В этом городе идеи суверенной демократии, уверяю, обречены. Становится жалко Владислава Суркова, с пеной у рта доказывающего, что Россия должна идти своим путем. Полноте! А кто описывал в недавних колонках бессмертное творчество испанца Хуана Миро? А на Шилова, ну пусть не Шилова – Борисова-Мусатова – вдохновения не хватило? Чего ж мы тогда хотим от Сочи-2014, как не улучшенного и модернизированного варианта Ниццы в три раза дороже оригинала?
Будет, братцы, и демократия – более или менее как в Европе, по лучшим образцам в пределах дозволенного. И гей-парады, и оппозиция – будут, дайте срок. Как и во всем мире. Все уже придумано, осталось только заплатить за точную копию хорошую цену.
О том, какова природа этой вторичности, можно спорить. Я лишь сообщу, что думаю на этот счет сам: богатство, конечно, вещь приятная и полезная, но его мало для того, чтобы построить настоящий город – без творчества он действительно лишь пятизвездочный сетевой отель Ritz. Удобно, не более того, восхитит лишь того, кто в первый раз в Ritz, на третий день приедается. Да, скорее всего, богатство Москве действительно гарантировано на годы вперед, но, пока в Москве нет собственных архитекторов, Норман Фостер ее не изменит даже за миллиарды. Ночные клубы Москвы будут донельзя хороши, но ценность они будут иметь только в том случае, если в них будут играть музыку, которой нет в Лондоне. Музеи Москвы могут похваляться послевоенными и дореволюционными коллекциями – очереди будут собирать выставки из Гуггенхайма и Тейт. Богатство, увы, не гарантирует творчества.
Именно отсутствием творчества можно с той же достоверностью описать Москву Владимира Евтушенкова в 2008 году.
Москва – самый пустой мегаполис мира с точки зрения нового: новыми здесь пока являются лишь деньги, и даже автомобили в пробках – продукт самореализации совсем других людей, говорящих на других языках.
Недаром самым модным в политологическом сленге этого сезона является термин «креативный класс». Это то, чего в Москве нет, и нет гарантии, что он когда-либо появится.

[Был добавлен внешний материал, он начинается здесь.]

(** How a pass moves what the controller remembers. *)
Definition moved (env : cert_env) (now : Z) (b b' : bootstrap) (t : list cert_call) : Prop :=
  b' = b \/ b' = set_since None b \/
  (saw_another env t /\ exists since, since = default now (supersededSince b) /\
    (b' = set_since (Some since) b \/ (supersededGracePeriod <= now - since /\ b' = signal (set_since (Some since) b)))).


Lemma handleNoOwned_moved env now cause s : (exists k t0 confs, t0 ++ [ListLabelled k] `prefix_of` trace s /\ ce_configs env t0 k = Ok confs /\
    forall conf, conf ∈ confs -> dialed opts namespace conf = false) ->
  let '(s', r) := handleNoOwnedConfigurations env opts namespace now cause s in moved env now (mem s) (mem s') (trace s').
Proof.
  intros (k & t0 & confs & Hp & Hc & Hn).
  assert (Hsaw : forall k' t1 confs' name t2, trace s `prefix_of` t1 -> t1 ++ [ListAll k'] `prefix_of` t2 -> ce_configs env t1 k' = Ok confs' ->
    superseding opts namespace confs' = Some name -> saw_another env t2).
  { intros k' t1 confs' name t2 H1 H2 H3 (conf & w & Hi & Hw & Hd)%superseding_spec. split.
    - exists k, t0, confs. split; [|done]. etrans; [exact Hp|]. etrans; [exact H1|]. etrans; [|exact H2]. by apply prefix_app_r.
    - exists k', t1, confs', conf, w, name. done. }
  unfold handleNoOwnedConfigurations.
  assert (Hend : forall other s2, mem s2 = mem s -> (forall c o, other = Some (String c o) -> saw_another env (trace s2)) ->
    let '(s', r) := (match other with
      | None | Some "" => let* _ := modify (set_since None) in raise cause
      | Some _ => let* b := gets id in let since := default now (supersededSince b) in let* _ := modify (set_since (Some since)) in
          if now - since <? supersededGracePeriod then ret (Some supersededPollInterval) else let* _ := modify signal in ret None end : M cert_call bootstrap (option Z)) s2
    in moved env now (mem s) (mem s') (trace s')).
  { intros other s2 Hm Hs. destruct other as [[|c o]|]; unfold bind, modify, raise, gets, ret; cbn [mem trace id]; rewrite Hm; [right; left; done| |right; left; done].
    destruct (now - _ <? _) eqn:Eg; cbn [mem trace]; right; right; (split; [by eapply Hs|]); eexists; (split; [reflexivity|]); [by left|right].
    apply Z.ltb_ge in Eg. done. }
  unfold bind at 1, join_error, supersedingService, bind, wrap, call, ret. cbn [fst snd trace mem].
  destruct (ce_configs env (trace s) Validating) as [c1|e|] eqn:E1; cbn [rwrap]; [|by left..].
  destruct (superseding opts namespace c1) as [n1|] eqn:Es1; cbn [mem trace].
  { apply (Hend (Some n1)); [done|]. intros c o [= ->]. by eapply (Hsaw Validating (trace s) c1 (String c o)). }
  destruct (ce_configs env (trace s ++ [ListAll Validating]) Mutating) as [c2|e|] eqn:E2; cbn [rwrap]; [|by left..].
  apply (Hend (superseding opts namespace c2)); [done|]. intros c o Es2.
  eapply (Hsaw Mutating (trace s ++ [ListAll Validating]) c2); [by apply prefix_app_r|done|exact E2|exact Es2].
Qed.
(** The state of the cluster.  When the listed objects are what admission
    lets through, [BuildState] succeeds; it lists every resource once, in the
    order (priority, then name) that sequencing relies on; a resource has
    exactly the nodes its selector takes, oldest first; without a policy every
    node is in the default compartment, with a policy that exists every node is
    in exactly one compartment, the safest of those that select it, whatever
    the order maps are ranged over; and a resource whose policy is missing has
    no compartment, so that none of its nodes can be picked. *)
Theorem BuildState_partitions (Hb : buildable) :
  exists rs, BuildState now nws nodes policies = Ok rs /\
    StronglySorted skyhook_le rs /\ map sns_Name rs ≡ₚ map nw_Name nws /\
    Forall (fun s => exists nw, nw ∈ nws /\ state_of nw s) rs.
Proof.
  destruct (build_resources_spec nws Hb) as (rs & Hrs & Hf); [done|].
  destruct (partition_all (merge_sort skyhook_le rs) Hb) as (rs' & Hrs' & Hm & Hst).
  { rewrite merge_sort_Permutation. apply Forall_forall. intros s Hs.
    apply list_elem_of_lookup in Hs as [i Hi]. destruct (Forall2_lookup_r _ _ _ _ _ Hf Hi) as (nw & Hnw & Hu).
    exists nw. split; [by eapply list_elem_of_lookup_2|done]. }
  exists rs'. unfold BuildState. rewrite Hrs. simpl. rewrite Hrs'. split_and!; [done| | |done].
  - eapply sorted_same; [exact Hm|]. apply StronglySorted_merge_sort; apply _.
  - change (map sns_Name rs') with (map (fun s => nw_Name (sk_nw (sns_skyhook s))) rs').
    rewrite <- (map_map sns_skyhook (fun k => nw_Name (sk_nw k)) rs'), <- Hm, map_map.
    rewrite merge_sort_Permutation. clear -Hf. induction Hf as [|nw s l rs H _ IH]; simpl; [done|].
    rewrite IH. f_equiv. apply H.
Qed.
End BuildState.

(* ------------------------------------------------------------------ *)
(** ** Witnesses *)

#[local] Existing Instance example_json.

(** Selectors made of labels only. *)
#[local] Instance label_selectors : Selectors := {
  LabelSelectorAsSelector sel := Ok (fun l => match MatchLabels sel with Some m => bool_decide (m ⊆ l) | None => true end);
  selector_Empty sel := match MatchLabels sel with Some _ => false | None => true end
}.

Definition selecting (k v : string) : LabelSelector := {| MatchLabels := Some {[k := v]}; MatchExpressions := None |}.
(* ===== verification/WebhookV1.v ===== *)
(** * Admission in the old group

    Models [operator/api/v1alpha1/skyhook_webhook.go] and
    [deployment_policy_webhook.go], with the functions on the old types that they
    call, and the deletion of a policy in the new group's
    [deployment_policy_webhook.go].  As in [Conversion] the names of the old group
    are plain.  Functions on strings that both groups have in the same words
    ([splitImageReference], the pattern of a package's name) are those of [Api]
    and [Webhook].

    The theorem relates the two groups: what one admits the other admits. *)

From S2P Require Import Prelude Graph DeploymentPolicy Api NodeState Skyhook Text Node Migration Compartment ClusterState Partition Webhook Ownership SkyhookV1 Conversion Mirror.

#[local] Open Scope Z_scope.
#[local] Open Scope go_scope.

Section Resources.
Context `{MR : MapRange} `{SE : Selectors} `{SV : Semver} `{QO : QuantityOrder} `{EQ : SemanticEquality SkyhookSpec}.

(* ------------------------------------------------------------------ *)
(** ** The specification *)

Definition pkg_Name (p : Package) : string := ref_Name (pkg_Ref p).
Definition pkg_Version (p : Package) : string := ref_Version (pkg_Ref p).
Definition GetUniqueName (p : PackageRef) : string := ref_Name p +:+ "|" +:+ ref_Version p.

Definition InterruptionBudget_Validate (i : InterruptionBudget) : res unit :=
  match ib_Count i, ib_Percent i with
  | Some _, Some _ =>
      Err (errorf "error InterruptionBudget is not valid, both percent and count can not be set at the same time" [])
  | _, _ => Ok tt
  end.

Пока же заготовки этого «креативного класса» сидят под белыми зонтиками в самых дорогих в мире кафе, обсуждают самые скучные в мире бестселлеры самых бездарных в мире современных писателей, поражаются отсутствию миллиона в кармане, непомерной стоимостью квадратного метра и всеобщей бездуховностью при всеобщей энергичности. Многие при этом с опаской ждут, что наступит зима, хотя и понимают, что зима нескоро.
Если бы зима что-нибудь изменила, я бы тоже ее ждал.